Select every line below containing the word "Require".
*** Data extracts ***
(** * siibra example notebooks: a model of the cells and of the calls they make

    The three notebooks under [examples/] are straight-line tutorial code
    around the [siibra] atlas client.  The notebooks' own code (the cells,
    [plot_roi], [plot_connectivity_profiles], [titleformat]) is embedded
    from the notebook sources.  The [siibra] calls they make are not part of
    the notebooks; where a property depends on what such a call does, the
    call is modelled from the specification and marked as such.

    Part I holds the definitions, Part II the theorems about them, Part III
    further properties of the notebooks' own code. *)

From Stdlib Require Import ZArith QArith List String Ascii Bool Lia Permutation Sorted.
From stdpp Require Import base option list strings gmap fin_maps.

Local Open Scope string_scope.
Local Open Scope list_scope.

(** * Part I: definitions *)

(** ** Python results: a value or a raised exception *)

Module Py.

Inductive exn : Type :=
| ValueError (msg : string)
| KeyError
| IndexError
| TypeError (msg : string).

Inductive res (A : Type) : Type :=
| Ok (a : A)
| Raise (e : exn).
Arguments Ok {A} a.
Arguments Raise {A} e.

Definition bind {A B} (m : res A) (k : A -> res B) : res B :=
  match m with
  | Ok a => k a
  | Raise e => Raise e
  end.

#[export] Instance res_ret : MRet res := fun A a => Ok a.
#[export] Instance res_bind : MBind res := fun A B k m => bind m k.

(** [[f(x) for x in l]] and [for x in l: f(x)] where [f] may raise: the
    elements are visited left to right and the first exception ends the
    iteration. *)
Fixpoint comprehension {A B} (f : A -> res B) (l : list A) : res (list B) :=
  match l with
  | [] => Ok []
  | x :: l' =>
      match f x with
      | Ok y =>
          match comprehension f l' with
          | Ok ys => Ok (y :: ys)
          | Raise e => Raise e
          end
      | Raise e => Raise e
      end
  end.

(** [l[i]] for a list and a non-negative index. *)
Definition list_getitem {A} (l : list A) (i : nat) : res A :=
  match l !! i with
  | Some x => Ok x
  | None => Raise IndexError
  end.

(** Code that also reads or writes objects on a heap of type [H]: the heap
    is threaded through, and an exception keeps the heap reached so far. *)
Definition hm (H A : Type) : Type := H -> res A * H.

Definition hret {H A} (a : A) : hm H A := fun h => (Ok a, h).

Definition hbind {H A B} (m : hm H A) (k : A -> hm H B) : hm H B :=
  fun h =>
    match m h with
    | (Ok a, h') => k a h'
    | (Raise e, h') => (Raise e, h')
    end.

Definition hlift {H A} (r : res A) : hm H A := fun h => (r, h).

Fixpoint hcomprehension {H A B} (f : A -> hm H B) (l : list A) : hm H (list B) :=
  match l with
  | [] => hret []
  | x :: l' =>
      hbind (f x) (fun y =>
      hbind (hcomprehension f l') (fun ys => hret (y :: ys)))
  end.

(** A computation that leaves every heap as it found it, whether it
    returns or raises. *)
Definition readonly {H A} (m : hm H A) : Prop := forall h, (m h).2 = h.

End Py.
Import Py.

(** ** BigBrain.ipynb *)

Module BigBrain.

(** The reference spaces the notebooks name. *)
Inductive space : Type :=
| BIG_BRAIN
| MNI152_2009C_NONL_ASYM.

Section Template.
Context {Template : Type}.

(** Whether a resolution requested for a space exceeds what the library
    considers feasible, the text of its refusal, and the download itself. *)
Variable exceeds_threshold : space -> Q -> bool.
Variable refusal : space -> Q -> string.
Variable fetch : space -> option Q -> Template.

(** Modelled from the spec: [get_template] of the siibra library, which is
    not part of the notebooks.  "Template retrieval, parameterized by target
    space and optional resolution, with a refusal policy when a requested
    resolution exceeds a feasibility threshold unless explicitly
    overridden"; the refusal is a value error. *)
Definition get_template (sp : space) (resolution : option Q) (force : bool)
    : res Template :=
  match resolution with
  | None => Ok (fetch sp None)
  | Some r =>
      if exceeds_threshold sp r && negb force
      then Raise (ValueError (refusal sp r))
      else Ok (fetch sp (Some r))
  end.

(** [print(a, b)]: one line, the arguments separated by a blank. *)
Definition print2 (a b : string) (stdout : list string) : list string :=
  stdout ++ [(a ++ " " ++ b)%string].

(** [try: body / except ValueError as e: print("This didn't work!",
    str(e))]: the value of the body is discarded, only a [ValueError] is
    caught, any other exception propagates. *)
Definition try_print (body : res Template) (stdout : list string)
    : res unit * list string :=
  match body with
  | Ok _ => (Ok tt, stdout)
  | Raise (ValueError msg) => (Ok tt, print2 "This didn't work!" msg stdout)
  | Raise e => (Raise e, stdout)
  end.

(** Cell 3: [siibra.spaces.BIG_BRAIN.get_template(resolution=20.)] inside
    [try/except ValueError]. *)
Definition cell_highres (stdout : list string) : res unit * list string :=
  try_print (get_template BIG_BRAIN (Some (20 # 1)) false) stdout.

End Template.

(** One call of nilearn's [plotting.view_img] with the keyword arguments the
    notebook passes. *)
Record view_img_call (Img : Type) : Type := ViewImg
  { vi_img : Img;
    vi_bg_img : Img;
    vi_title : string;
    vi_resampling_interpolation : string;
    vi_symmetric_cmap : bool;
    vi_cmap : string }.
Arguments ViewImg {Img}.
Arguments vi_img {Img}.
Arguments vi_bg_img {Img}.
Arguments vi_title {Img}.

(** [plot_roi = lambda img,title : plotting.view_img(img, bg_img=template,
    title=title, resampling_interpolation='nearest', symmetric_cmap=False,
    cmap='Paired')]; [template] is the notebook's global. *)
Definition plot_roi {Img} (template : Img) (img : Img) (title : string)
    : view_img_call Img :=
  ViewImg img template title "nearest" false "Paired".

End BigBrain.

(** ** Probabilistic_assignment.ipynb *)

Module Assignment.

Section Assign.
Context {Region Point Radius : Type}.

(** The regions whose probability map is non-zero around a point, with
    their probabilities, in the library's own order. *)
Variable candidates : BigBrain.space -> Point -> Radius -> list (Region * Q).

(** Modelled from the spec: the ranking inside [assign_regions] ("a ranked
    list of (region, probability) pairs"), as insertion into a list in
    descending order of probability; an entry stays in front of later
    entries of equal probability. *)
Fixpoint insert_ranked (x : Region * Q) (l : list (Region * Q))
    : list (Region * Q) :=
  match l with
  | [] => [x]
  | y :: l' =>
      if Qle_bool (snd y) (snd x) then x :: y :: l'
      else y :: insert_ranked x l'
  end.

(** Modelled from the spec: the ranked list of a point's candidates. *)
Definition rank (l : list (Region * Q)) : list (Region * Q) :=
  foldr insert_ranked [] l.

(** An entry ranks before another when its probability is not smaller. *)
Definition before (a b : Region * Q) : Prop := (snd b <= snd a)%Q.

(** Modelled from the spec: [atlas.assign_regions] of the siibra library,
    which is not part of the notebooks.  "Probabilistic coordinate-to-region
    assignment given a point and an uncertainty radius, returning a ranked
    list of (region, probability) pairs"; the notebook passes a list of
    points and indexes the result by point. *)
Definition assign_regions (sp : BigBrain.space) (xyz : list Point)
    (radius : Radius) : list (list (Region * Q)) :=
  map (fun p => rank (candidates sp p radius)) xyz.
***
Written response:
From Stdlib Require Import ZArith QArith List String Ascii Bool Lia Permutation Sorted.
From stdpp Require Import base option list strings gmap fin_maps.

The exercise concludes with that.